Cell-type-specific inhibition of JAK1 could improve therapeutic efficacy in allergic lung inflammation. (left side) Systemic inhibition of JAK1 reduced inflammatory responses in lymphocytes but is compensated by reduced anti-inflammatory actions of vagal sensory nerves in context of allergic lung inflammation. (right side) Lymphocyte-restricted JAK1 inhibition through targeted delivery of JAK1 inhibitors via antibodies, aptamers or other molecules could overcome this limitation. Selective inhibition of JAK1 in lymphocytes could inhibit the pro-inflammatory actions in these cells while retaining the anti-inflammatory actions through CGRPβ in vagal sensory nerves. Created with

It is very important to consider the limitations of this study as outlined by Tamari et al., indicating that validation of the described mechanisms in humans is still pending. Moreover, we want to raise attention that the described experiments were conducted in lean adult, but not old mice, and without clear distinction of gender. The importance of this in context of allergic lung inflammation is illustrated by the positive association of insulin resistance with asthma,4 which differs between genders and age groups. Obesity could also have an impact on the observed mechanisms, as adipose derived leptin increases with fat mass gain and signals through the leptin receptor via the JAK/STAT pathway. As the leptin receptor is expressed on vagal sensory neurons, obesity associated hyperleptinemia could therefore impact on the mechanism described here or change CGRPβ expression.
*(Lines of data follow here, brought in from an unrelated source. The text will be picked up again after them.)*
(** What a filter keeps, as a list. *)
Lemma ofilter_filter {A} (p : A -> outcome bool) (xs ys : list A) :
  ofilter p xs = Ok ys ->
  ys = List.filter (fun x => match p x with Ok true => true | _ => false end) xs.
Proof.
  revert ys. induction xs as [|x xs IH]; intros ys; simpl.
  - by intros [= <-].
  - destruct (p x) as [b|]; simpl; [|done].
    destruct (ofilter p xs) as [zs|]; simpl; [|done].
    intros [= <-]. rewrite <- (IH zs eq_refl). by destruct b.
Qed.

Lemma filter_swap {A} (f g : A -> bool) (xs : list A) :
  List.filter f (List.filter g xs) = List.filter g (List.filter f xs).
Proof.
  induction xs as [|x xs IH]; simpl; [done|].
  destruct (g x) eqn:Hg, (f x) eqn:Hf; simpl; rewrite ?Hg, ?Hf, IH; done.
Qed.

Lemma entry_records_is_filter (RegExp_new : string -> outcome matcher)
    (entry : query_entry) :
  is_text entry = false ->
  exists p, forall xs, entry_records RegExp_new entry xs = ofilter p xs.
Proof. destruct entry; simpl; [eauto|eauto|done|eauto]. Qed.

(** X12. Two neighbouring keys of a query, neither of them [$text], can be
    exchanged: when the call resolves with either order, it resolves with the
    same records.  ([$text] is excluded: what it keeps depends on the records
    tested before, see C1.) *)
Theorem conditions_commute (RegExp_new : string -> outcome matcher)
    (records : list value) (q1 q2 : Query) (e1 e2 : query_entry)
    (options : option EndRule) (r r' : list value) :
  is_text e1 = false -> is_text e2 = false ->
  evaluate RegExp_new records (q1 ++ e1 :: e2 :: q2) options = Ok r ->
  evaluate RegExp_new records (q1 ++ e2 :: e1 :: q2) options = Ok r' ->
  r = r'.
Proof.
  intros [p1 Hp1]%(entry_records_is_filter RegExp_new)
         [p2 Hp2]%(entry_records_is_filter RegExp_new).
  rewrite !evaluate_pipeline, !narrow_app.
  destruct (narrow RegExp_new q1 records) as [xs|]; simpl; [|done].
  rewrite (Hp1 xs), (Hp2 xs).
  destruct (ofilter p1 xs) as [ys|] eqn:Hys; simpl; [|done].
  rewrite (Hp2 ys).
  destruct (ofilter p2 ys) as [zs|] eqn:Hzs; simpl; [|done].
  intros Hr.
  destruct (ofilter p2 xs) as [ys'|] eqn:Hys'; simpl; [|done].
  rewrite (Hp1 ys').
  destruct (ofilter p1 ys') as [zs'|] eqn:Hzs'; simpl; [|done].
  intros Hr'.
  apply ofilter_filter in Hys, Hzs, Hys', Hzs'. subst ys ys'.
  rewrite filter_swap in Hzs'. subst zs zs'. congruence.
Qed.

Lemma conditions_commute_witness :
  exists r r',
    evaluate RegExp_word [Ann; Bo; Cy]
      [QField "age" (Some (gt_rule 21)); QField "age" (Some (lt_rule 28))] None
    = Ok r /\
    evaluate RegExp_word [Ann; Bo; Cy]
      [QField "age" (Some (lt_rule 28)); QField "age" (Some (gt_rule 21))] None
    = Ok r' /\
    r = r'.
Proof.
  exists [Cy], [Cy]. split; [reflexivity|]. split; [reflexivity|].
  exact (conditions_commute RegExp_word [Ann; Bo; Cy] [] []
           (QField "age" (Some (gt_rule 21))) (QField "age" (Some (lt_rule 28)))
           None [Cy] [Cy] eq_refl eq_refl eq_refl eq_refl).
Defined.

(* ===================================================================== *)
(** ** The lines of the store *)
(* ===================================================================== *)

Lemma split_lines_app (s1 s2 : string) :
  split_lines (s1 ++ String LF s2)%string = split_lines s1 ++ split_lines s2.
Proof.
  induction s1 as [|c s1 IH]; simpl; [done|].
  rewrite IH. destruct (Ascii.eqb c LF); [done|].
  destruct (split_lines s1) as [|l ls] eqn:Hs1;
    [by destruct (split_lines_not_nil s1)|done].
Qed.

(** X1. The store is a log: the records of a text followed by a line feed and
    a second text are the records of the first followed by those of the
    second, and loading fails as the first of the two loads that fails. *)
Theorem load_of_appended_text (JSON_parse : string -> outcome value)
    (s1 s2 : string) :
  load JSON_parse (s1 ++ String LF s2)%string
  = (r1 <-- load JSON_parse s1 ;; r2 <-- load JSON_parse s2 ;; Ok (r1 ++ r2)).
Proof.
  unfold load. by rewrite split_lines_app, List.filter_app, omap_app.
Qed.

Lemma load_app (JSON_parse : string -> outcome value) (s1 s2 : string) :
  load JSON_parse (s1 ++ String LF s2)%string
  = (r1 <-- load JSON_parse s1 ;; r2 <-- load JSON_parse s2 ;; Ok (r1 ++ r2)).
Proof.
  unfold load. by rewrite split_lines_app, List.filter_app, omap_app.
Qed.

Lemma load_other_line (JSON_parse : string -> outcome value) (l : string) :
  first_is_E l = false -> one_line l -> load JSON_parse l = Ok [].
Proof.
  intros HE Hl. unfold load. rewrite (split_one_line l Hl). simpl. by rewrite HE.
Qed.

(** X2. A line that does not start with [E] (an empty line, a line with
    another tag) adds no record and is never parsed, wherever it stands: last
    (so a final line feed changes nothing), first, or between other lines. *)
Theorem other_lines_are_ignored (JSON_parse : string -> outcome value)
    (l s1 s2 : string) :
  first_is_E l = false -> one_line l ->
  load JSON_parse (s1 ++ String LF l)%string = load JSON_parse s1 /\
  load JSON_parse (l ++ String LF s2)%string = load JSON_parse s2 /\
  load JSON_parse (s1 ++ String LF (l ++ String LF s2))%string
    = load JSON_parse (s1 ++ String LF s2)%string.
Proof.
  intros HE Hl. pose proof (load_other_line JSON_parse l HE Hl) as Hload.
  rewrite !load_app, Hload. simpl.
  repeat split.
  - destruct (load JSON_parse s1) as [r1|]; simpl; [|done]. by rewrite app_nil_r.
  - by destruct (load JSON_parse s2).
  - by destruct (load JSON_parse s1), (load JSON_parse s2).
Qed.

Lemma other_lines_are_ignored_witness :
  load JSON_text (person_line "Ann" "30" ++ String LF ignored_line)%string
  = load JSON_text (person_line "Ann" "30").
Proof.
  apply (other_lines_are_ignored JSON_text ignored_line
           (person_line "Ann" "30") EmptyString); reflexivity.
Defined.

(* ===================================================================== *)
(** ** Arrays that sorting leaves as they are *)
(* ===================================================================== *)

Lemma sort_insert_last (comparefn : value -> value -> outcome number)
    (x : value) (s : list value) :
  Forall (fun y => stays_behind comparefn y x) s ->
  sort_insert comparefn x s = Ok (s ++ [x]).
Proof.
  induction 1 as [|y s (c & Hc & Hle) Hs IH]; simpl; [done|].
  by rewrite Hc; simpl; rewrite Hle, IH.
Qed.

Lemma StronglySorted_middle {A} (R : A -> A -> Prop) (l1 l2 : list A) (x : A) :
  StronglySorted R (l1 ++ x :: l2) -> Forall (fun y => R y x) l1.
Proof.
  induction l1 as [|a l1 IH]; simpl; [by constructor|].
  intros [Hrest Ha]%StronglySorted_inv. constructor; [|by apply IH].
  rewrite Forall_forall in Ha. apply Ha. apply list_elem_of_In, in_elt.
Qed.

Lemma sort_fold_fixed (comparefn : value -> value -> outcome number)
    (xs acc : list value) :
  StronglySorted (stays_behind comparefn) (acc ++ xs) ->
  fold_left (sort_step comparefn) xs (Ok acc) = Ok (acc ++ xs).
Proof.
  revert acc. induction xs as [|x xs IH]; intros acc Hsorted; simpl.
  - by rewrite app_nil_r.
  - rewrite (sort_insert_last comparefn x acc)
      by (by eapply StronglySorted_middle).
    rewrite (IH (acc ++ [x])) by (by rewrite <- app_assoc).
    by rewrite <- app_assoc.
Qed.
It will be interesting to see the contribution of vagal sensory neuron JAK1 signaling in mice with co-morbidities, such as obesity, insulin resistance and others, that often co-occur in patients.

Nevertheless, the data provided by Tamari et al., are a good example that systemic delivery of drugs could result in sub maximal therapeutic efficacy due to counter acting, on-target, effects of the drugs. Here, a tempting approach would be to combine administration of JAK1 inhibitors with CGRPβ or CGRP receptor agonists. However, although the data from Tamari et al., would make a strong argument for such a combination therapy, the broad effects of CGRP agonism, especially its role in migraine would require a more targeted delivery. The lung, like the skin, is in principle easy to selectively target through inhalation. However, the potential beneficial or detrimental role of CGRP action in pulmonary diseases remains controversially discussed.5 In addition, the combination of two drugs with known non-overlapping side effects could make approval challenging, which further highlights the necessity of generating detailed understanding of the underlying biology. To this end, targeted delivery of JAK1 inhibitors to lymphocytes, or at least excluding delivery to neurons, could provide a very attractive alternative approach, which should greatly enhance therapeutic efficacy for the treatment of allergic lung inflammation (Fig. 1 right side). The identification and development of tissue selective drug delivery vehicles has been very challenging until now. However, it is our strong belief that concentrated efforts to create antibodies, aptamers, peptides, or small molecules delivering cargo to specific cell types or at least groups of cell types will greatly advance drug development for almost all diseases in the future.